The ship suddenly swerved, as if taking a step sideways, then swerved back again. Michael put one hand on the rubber strip that went all the way around the rim of the table and the other on his cider glass. He still hadn't gotten used to the ship's constant rolling.

“The ship is shaped sort of like a football,” Kathleen said, looking utterly unperturbed by the turbulence. “In fact, she's not really designed for calm seas; she hasn't even got a keel. She's designed to move smoothly through brash ice and bergs, and that's when you'll be glad you're on her.”

“We've been lucky so far,” the captain said. “We've had a high-pressure area over us-meaning low seas and good visibility-and we've been able to make good progress toward Point Adelie.”

But Michael could hear the hesitation in his voice, and so could the others. Charlotte was holding a zucchini strip on the end of her fork.

“But?” she asked.

“But it looks like it's dissipating,” he said. “On the cape, the weather can change very quickly.”

“We're gradually moving across what's called the Antarctic Convergence,” Lieutenant Healey put in. “That's where the cold bottom water from the pole sinks beneath the warmer water coming up from the Indian and Atlantic and Pacific Oceans. We're traveling into much more unpredictable seas, and less temperate weather.”

“Today was temperate?” Charlotte said, before snapping the zucchini strip off her fork. “My braids froze so hard, they felt like jerky.” She said it with a laugh, but everyone knew that it wasn't really a joke.

“Today will feel like a heat wave before we're done,” the captain said as he held out the big bowl of pasta primavera. “Anyone for seconds?”

Darryl, who'd passed on the appetizer-shrimp cocktails- immediately reached out. Despite his size, they had discovered that he could eat them all under the table.

“I'm only trying to prepare you,” the captain went on, “for what's coming.”

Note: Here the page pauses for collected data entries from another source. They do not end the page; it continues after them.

(** In every state the process can be in, the handle is null or points to
    a thread object that was detached: the [join] of [stop_crow] never
    returns normally, and no thread of execution is waited for. *)
Lemma stop_never_waits (acts : list action) (args : octave_value_list) :
  stop_requested args = true ->
  count is_join_returned (trace (__webserve__ args (reached acts))) = 0%nat
  /\ execs (final (__webserve__ args (reached acts))) = execs (reached acts).
Proof.
  intros Hs. rewrite webserve_classified.
  apply classify_stop in Hs. rewrite Hs.
  destruct (consistent_cases _ (reached_consistent acts))
    as [(Hc & _) | (Hc & _)].
  - rewrite stop_branch_null by assumption. split; reflexivity.
  - rewrite stop_branch_detached by assumption. split; reflexivity.
Qed.

(** C3.  After [__webserve__ ("A")] from process start, the stop call
    returns normally, but its [join] threw [std::system_error] (the thread
    object was detached at line 150) and the listener's thread of
    execution has not been waited for: it is still not marked as exited
    when Stop returns. *)
Theorem stop_returns_without_waiting :
  let w := reached [Call [ov_str "A"]] in
  let r := __webserve__ [ov_scalar 0] w in
  crow_server w = Some (mkThread None)
  /\ execs w = [mkExecution "0.0.0.0" 8080 false]
  /\ outcome r = Val []
  /\ trace r = [ev_app_stop; ev_join_threw; ev_app_destroyed;
                ev_app_constructed; ev_munlock]
  /\ execs (final r) = [mkExecution "0.0.0.0" 8080 false].
Proof. repeat split; reflexivity. Qed.

(** ** C4: Stop while idle, Stop twice *)

(** C4.  A stop call made while no listener is running returns normally
    and leaves the controller [Idle]; it still stops, destroys and
    reconstructs the server object and calls the unlock hook; and a second
    stop call right after it does exactly the same. *)
Theorem stop_when_idle_is_safe
        (w : world) (args1 args2 : octave_value_list) :
  crow_server w = None ->
  stop_requested args1 = true ->
  stop_requested args2 = true ->
  let r1 := __webserve__ args1 w in
  let r2 := __webserve__ args2 (final r1) in
  outcome r1 = Val [] /\ Idle (final r1)
  /\ trace r1 = [ev_app_stop; ev_app_destroyed; ev_app_constructed; ev_munlock]
  /\ outcome r2 = Val [] /\ Idle (final r2)
  /\ trace r2 = [ev_app_stop; ev_app_destroyed; ev_app_constructed; ev_munlock]
  /\ final r2 = final r1.
Proof.
  intros Hc H1 H2 r1 r2. subst r1 r2.
  apply classify_stop in H1, H2.
  rewrite (webserve_classified args1), H1.
  rewrite (stop_branch_null w Hc). unfold final, outcome, trace. simpl.
  rewrite (webserve_classified args2), H2.
  rewrite stop_branch_null by reflexivity.
  unfold Idle, stopped. simpl. repeat split; reflexivity.
Qed.

Lemma stop_when_idle_is_safe_witness :
  let r1 := __webserve__ [ov_scalar 0] process_start in
  let r2 := __webserve__ [ov_int32 0; ov_str "ignored"] (final r1) in
  outcome r1 = Val [] /\ Idle (final r1)
  /\ trace r1 = [ev_app_stop; ev_app_destroyed; ev_app_constructed; ev_munlock]
  /\ outcome r2 = Val [] /\ Idle (final r2)
  /\ trace r2 = [ev_app_stop; ev_app_destroyed; ev_app_constructed; ev_munlock]
  /\ final r2 = final r1.
Proof.
  apply (stop_when_idle_is_safe process_start
           [ov_scalar 0] [ov_int32 0; ov_str "ignored"]); reflexivity.
Defined.

(** ** C8: the defaults *)

(** C8.  From [Idle], a call without arguments returns normally, stores
    the default document, registers the root route, and starts (and
    detaches) one thread running [run_crow ("0.0.0.0", 8080)]; the root
    then answers with the default document, and once that thread runs the
    server object is bound to address 0.0.0.0 and port 8080. *)
Theorem no_arguments_serves_defaults (w : world) :
  Idle w ->
  let r := __webserve__ [] w in
  let w' := final r in
  outcome r = Val []
  /\ trace r = [ev_route "/"; ev_thread_started "0.0.0.0" 8080;
                ev_detached; ev_mlock]
  /\ served_html w' = "This is an Octave WebServer instance!"
  /\ http_get w' "/" = Some "This is an Octave WebServer instance!"
  /\ is_routed w' = true
  /\ crow_server w' = Some (mkThread None)
  /\ execs w' = execs w ++ [mkExecution "0.0.0.0" 8080 false]
  /\ app (fst (step (ListenerRuns (length (execs w))) w'))
     = {| routes := [("/", return_served_html)];
          bindaddr_ := "0.0.0.0"; port_ := 8080;
          loglevel_ := Warning; listening := true |}.
Proof.
  intros (Hc & Hr & Ha) r w'. subst r w'.
  assert (E : __webserve__ [] w
              = start_branch "This is an Octave WebServer instance!"
                             8080 "0.0.0.0" w)
    by (rewrite webserve_classified; reflexivity).
  rewrite E, start_branch_idle by assumption.
  unfold final, outcome, trace, started, http_get. simpl.
  rewrite Ha. simpl. repeat split.
  rewrite nth_error_app2 by apply Nat.le_refl.
  rewrite Nat.sub_diag. reflexivity.
Qed.

Lemma no_arguments_serves_defaults_witness :
  let r := __webserve__ [] process_start in
  outcome r = Val []
  /\ http_get (final r) "/" = Some "This is an Octave WebServer instance!"
  /\ execs (final r) = [mkExecution "0.0.0.0" 8080 false].
Proof.
  assert (I : Idle process_start) by (repeat split; reflexivity).
  destruct (no_arguments_serves_defaults process_start I)
    as (H1 & _ & _ & H4 & _ & _ & H7 & _).
  repeat split; assumption.
Defined.

(** ** C6, C7, C10: the argument checks *)

(** A double converts to the C integer 0 exactly when it lies strictly
    between -1 and 1. *)
Lemma int_of_double_zero_iff (d : Q) :
  int_of_double d = 0 <-> (-1 < d /\ d < 1)%Q.
Proof.
  destruct d as [n p]. unfold int_of_double, Qlt_bool, math_fix.
  destruct (Qle_bool (inject_Z INT_MIN) (n # p)) eqn:E1; simpl negb; cbv iota.
  - destruct (Qle_bool (inject_Z (INT_MAX + 1)) (n # p)) eqn:E2.
    + apply Qle_bool_iff in E1, E2. unfold Qle, Qlt in *. simpl in *.
      unfold INT_MAX. split; [discriminate|]. lia.
    + apply Qle_bool_iff in E1.
      assert (E3 : ~ (inject_Z (INT_MAX + 1) <= n # p)%Q)
        by (rewrite <- Qle_bool_iff, E2; discriminate).
      unfold Qle, Qlt in *. simpl in *.
      rewrite Z.quot_small_iff by discriminate. lia.
  - assert (E3 : ~ (inject_Z INT_MIN <= n # p)%Q)
      by (rewrite <- Qle_bool_iff, E1; discriminate).
    unfold Qle, Qlt in *. simpl in *. unfold INT_MIN.
    split; [discriminate|]. lia.
Qed.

His warning came true even sooner than he might have expected. The winds had been picking up steadily, and the ice, drifting their way in chunks the size of train cars, was lumbering past in even-more-massive blocks; when some became impassable, the ship did what it was designed to do and plowed right through them. With dinner done, and the sun still hanging motionless above the horizon, Michael went out to the bow to watch the grudge match unfold between the oncoming bergs and the pride of the Coast Guard's cutters.

Darryl Hirsch was already out there, bundled up with only his eyeglasses poking through the red woolen ski mask that covered his entire head and face.

“You've got to watch this,” Hirsch said, as Michael joined him at the rail. “It's positively hypnotic.”

Just ahead lay a tabular slab of ice the size of a football field, and Michael felt the Constellation pick up speed as it rammed directly into the center of the snow-covered pack. The ice at first didn't give an inch, and Michael wondered just how thick it was. The engines groaned and roared, and the hull of the ship, rounded for just this purpose, rode up onto the surface of the glacier, and let its own weight-thirteen thousand tons-press down. A crooked fissure opened in the ice, then another, shooting off in the opposite direction. The cutter pressed forward, bearing down the whole time, and suddenly there was a great splintering and cracking of the ice. Massive shards reared up on either side of the prow, rising almost as high as the deck Michael and Darryl were standing on. Instinctively they stepped away from the railing, then suddenly had to lunge for it again to keep from tumbling all the way back to the stern.

When the shards subsided, Michael looked down over the rail and saw the pieces slipping away to the sides, before being sucked under the ship, on their way toward the giant screw propellers- three of them, sixteen feet in diameter-at the other end; there, they'd be chewed and chopped into manageable size, before drifting off in the ship's wake.

But what probably surprised Michael the most was the underside of the ice. What looked white and pristine on top did not look at all that way when broken and upended. The underbelly of the ice was a disheartening sight to see-a pale, sickly yellow that reminded Michael of snow a dog had peed on.